START Data to use

(** * Citation manager: record store, bibliography codec, verification
      and deduplication

    A shallow embedding of [citation_manager.py], of the bibliography
    loader of [main.py] and of the report of [provenance_tracker.py].
    Python text is modelled as
    a list of Latin-1 code points ([ascii], code points 0..255), integers as
    [Z], [Optional[T]] as [option T], the citation store (an insertion-ordered
    [dict]) as an association list with the dictionary operations written
    out, and the effects of the verification engine (HEAD requests, sleeping,
    reading the clock) as explicit passing of a [World]. *)

From Stdlib Require Import List ZArith NArith Ascii String Bool Lia QArith.
From Stdlib Require Import Permutation.
Import ListNotations.
Local Open Scope Z_scope.

(* ================================================================== *)
(** * Python built-ins used by the source *)
(* ================================================================== *)

Module Py.

Definition str := list ascii.

Definition lit (s : string) : str := list_ascii_of_string s.
Arguments lit s%_string.

(** The line feed, Python's ['\n'], and the double quote. *)
Definition NL : ascii := "010"%char.
Definition DQUOTE : ascii := "034"%char.

Definition code (c : ascii) : N := N_of_ascii c.

Definition between (lo hi : N) (n : N) : bool := (N.leb lo n && N.leb n hi)%bool.

(** [str.isspace] on one character: what [str.strip()] removes. *)
Definition isspace (c : ascii) : bool :=
  (between 9 13 (code c) || between 28 32 (code c)
   || N.eqb (code c) 133 || N.eqb (code c) 160)%bool.

(** The white space skipped by [int()] around the literal. *)
Definition int_space (c : ascii) : bool :=
  (between 9 13 (code c) || N.eqb (code c) 32
   || N.eqb (code c) 133 || N.eqb (code c) 160)%bool.

(** The class [\w] of the [re] module on [str] patterns. *)
Definition is_word (c : ascii) : bool :=
  let n := code c in
  (between 48 57 n || between 65 90 n || N.eqb n 95 || between 97 122 n
   || N.eqb n 170 || between 178 179 n || N.eqb n 181 || between 185 186 n
   || between 188 190 n || between 192 214 n || between 216 246 n
   || between 248 255 n)%bool.

(** [str.lower] on one character. *)
Definition lower_char (c : ascii) : ascii :=
  let n := code c in
  if (between 65 90 n || between 192 214 n || between 216 222 n)%bool
  then ascii_of_N (n + 32) else c.

Definition lower (s : str) : str := map lower_char s.

Fixpoint str_eqb (a b : str) : bool :=
  match a, b with
  | [], [] => true
  | x :: a', y :: b' => (Ascii.eqb x y && str_eqb a' b')%bool
  | _, _ => false
  end.

Fixpoint dropWhile {A} (p : A -> bool) (l : list A) : list A :=
  match l with
  | [] => []
  | x :: l' => if p x then dropWhile p l' else l
  end.

Fixpoint takeWhile {A} (p : A -> bool) (l : list A) : list A :=
  match l with
  | [] => []
  | x :: l' => if p x then x :: takeWhile p l' else []
  end.

Definition lstrip_by (p : ascii -> bool) (s : str) : str := dropWhile p s.
Definition rstrip_by (p : ascii -> bool) (s : str) : str :=
  rev (dropWhile p (rev s)).
Definition strip_by (p : ascii -> bool) (s : str) : str :=
  rstrip_by p (lstrip_by p s).

Definition mem_char (cs : str) (c : ascii) : bool :=
  existsb (Ascii.eqb c) cs.

(** [s.strip()], [s.strip(chars)], [s.rstrip(chars)]. *)
Definition strip (s : str) : str := strip_by isspace s.
Definition strip_chars (cs : str) (s : str) : str := strip_by (mem_char cs) s.
Definition rstrip_chars (cs : str) (s : str) : str := rstrip_by (mem_char cs) s.

(** [c in s] for a one-character [c]. *)
Definition contains (c : ascii) (s : str) : bool := existsb (Ascii.eqb c) s.

Fixpoint starts_with (p s : str) : bool :=
  match p, s with
  | [], _ => true
  | x :: p', y :: s' => (Ascii.eqb x y && starts_with p' s')%bool
  | _ :: _, [] => false
  end.

(** [s.split(sep)] for a non-empty [sep]: the leftmost occurrences of [sep],
    not overlapping.  [skip] counts the characters of a separator that are
    still to be passed, [cur] holds the piece being read, reversed. *)
Fixpoint split_from (sep : str) (skip : nat) (cur : str) (s : str) : list str :=
  match s with
  | [] => [rev cur]
  | c :: s' =>
      match skip with
      | S k => split_from sep k cur s'
      | O =>
          if starts_with sep s
          then rev cur :: split_from sep (Nat.pred (List.length sep)) [] s'
          else split_from sep O (c :: cur) s'
      end
  end.

Definition split (sep : str) (s : str) : list str := split_from sep O [] s.

(** [s.split(c, 1)] for a one-character [c]: the text before the first [c]
    and the text after it (the whole of [s] and nothing when [c] is absent;
    the source only calls it under [c in s]). *)
Fixpoint split_once (c : ascii) (s : str) : str * str :=
  match s with
  | [] => ([], [])
  | x :: s' =>
      if Ascii.eqb x c then ([], s')
      else let (a, b) := split_once c s' in (x :: a, b)
  end.

(** [sep.join(l)]. *)
Fixpoint join (sep : str) (l : list str) : str :=
  match l with
  | [] => []
  | [x] => x
  | x :: l' => x ++ sep ++ join sep l'
  end.

(** ** Integers and text *)

Definition digit_val (c : ascii) : option Z :=
  if between 48 57 (code c) then Some (Z.of_N (code c) - 48) else None.

(** The rest of an integer literal after its first digit: digits, single
    underscores between digits, then white space to the end. *)
Fixpoint int_body (acc : Z) (s : str) : option Z :=
  match s with
  | [] => Some acc
  | c :: s' =>
      match digit_val c with
      | Some d => int_body (10 * acc + d) s'
      | None =>
          if Ascii.eqb c "_" then
            match s' with
            | d :: s'' =>
                match digit_val d with
                | Some v => int_body (10 * acc + v) s''
                | None => None
                end
            | [] => None
            end
          else if forallb int_space s then Some acc else None
      end
  end.

(** [int(s)] in base ten; [None] stands for [ValueError].  (The
    interpreter's optional cap on the number of digits is not modelled.) *)
Definition py_int (s : str) : option Z :=
  let s1 := dropWhile int_space s in
  let '(neg, s2) :=
    match s1 with
    | c :: r =>
        if Ascii.eqb c "-" then (true, r)
        else if Ascii.eqb c "+" then (false, r) else (false, s1)
    | [] => (false, s1)
    end in
  match s2 with
  | c :: r =>
      match digit_val c with
      | Some d =>
          match int_body d r with
          | Some v => Some (if neg then - v else v)
          | None => None
          end
      | None => None
      end
  | [] => None
  end.

Definition digit_char (n : N) : ascii := ascii_of_N (48 + n).

(** The decimal digits of [n], most significant first, in front of [acc]. *)
Fixpoint digits_of (fuel : nat) (n : N) (acc : str) : str :=
  match fuel with
  | O => acc
  | S f =>
      let d := digit_char (N.modulo n 10) in
      if N.ltb n 10 then d :: acc else digits_of f (N.div n 10) (d :: acc)
  end.

Definition str_of_N (n : N) : str := digits_of (S (N.to_nat (N.log2 n))) n [].

(** [str(z)], which is also what [f'{z}'] renders for an [int]. *)
Definition str_of_int (z : Z) : str :=
  match z with
  | Zneg p => "-"%char :: str_of_N (Npos p)
  | _ => str_of_N (Z.to_N z)
  end.

(** ** Truthiness *)

Definition truthy_str (s : str) : bool :=
  match s with [] => false | _ => true end.
Definition truthy_opt (o : option str) : bool :=
  match o with Some s => truthy_str s | None => false end.
Definition truthy_list {A} (l : list A) : bool :=
  match l with [] => false | _ => true end.
Definition truthy_int (z : Z) : bool := negb (z =? 0).

(** ** Ordering of text (by code point) and of [(int, str)] tuples *)

Fixpoint str_leb (a b : str) : bool :=
  match a, b with
  | [], _ => true
  | _ :: _, [] => false
  | x :: a', y :: b' =>
      if N.ltb (code x) (code y) then true
      else if N.ltb (code y) (code x) then false
      else str_leb a' b'
  end.

Definition tuple_leb (a b : Z * str) : bool :=
  if fst a <? fst b then true
  else if fst b <? fst a then false
  else str_leb (snd a) (snd b).

(** [sorted(l, key=key)]: a stable sort. *)
Fixpoint insert_sorted {A} (key : A -> Z * str) (x : A) (l : list A) : list A :=
  match l with
  | [] => [x]
  | y :: l' =>
      if tuple_leb (key x) (key y) then x :: l
      else y :: insert_sorted key x l'
  end.

Definition sorted {A} (key : A -> Z * str) (l : list A) : list A :=
  fold_right (insert_sorted key) [] l.

(** ** Text files *)

(** The carriage return, Python's ['\r']. *)
Definition CR : ascii := "013"%char.
(** ** Renewing *)

(** One renewal that is let through and has renewals left. *)
Lemma renew_step (issue_id : nat) (request : Request) (db : DB)
    (me : Z * User.t) (i : Issue.t) (bk : Book.t) :
  request_user db request = Some me ->
  Utils.is_librarian (snd me) = true ->
  issues db !! issue_id = Some i ->
  Issue.return_date i = None ->
  Issue.renewal_count i < Issue.max_renewals i ->
  books db !! Issue.book i = Some bk ->
  0 < Issue.due_date i + 7 <= Datetime.MAXORDINAL ->
  let r := Views.issue_renew issue_id request db in
  renewed r = true /\
  flashed r = [(SUCCESS, BookRenewed (Issue.due_date i + 7))] /\
  issues (store r) =
    <[issue_id := Issue.set_renewal_count (Issue.renewal_count i + 1)
                    (Issue.set_due_date (Issue.due_date i + 7) i)]>
      (issues db) /\
  users (store r) = users db /\
  books (store r) = books db /\
  fines (store r) = fines db.
Proof.
  intros Hme Hstaff Hi Hopen Hleft Hbk [H1 H2] r. subst r.
  unfold Views.issue_renew, Utils.login_required. rewrite Hme.
  unfold Views.issue_renew_body.
  rewrite Hi, (staff_may_renew i me Hstaff), Hopen.
  destruct (Z.leb_spec (Issue.max_renewals i) (Issue.renewal_count i));
    [lia|].
  unfold Datetime.date_add. simpl.
  destruct (Z.ltb_spec 0 (Issue.due_date i + 7)); [|lia].
  destruct (Z.leb_spec (Issue.due_date i + 7) Datetime.MAXORDINAL); [|lia].
  simpl. rewrite Hbk. done.
Qed.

END Data to use

Work request.
Extract exactly the leading lines of the data, stopping at and including the line with "loader of [main.py]".

Written reply.
(** * Citation manager: record store, bibliography codec, verification
      and deduplication

    A shallow embedding of [citation_manager.py], of the bibliography
    loader of [main.py] and of the report of [provenance_tracker.py].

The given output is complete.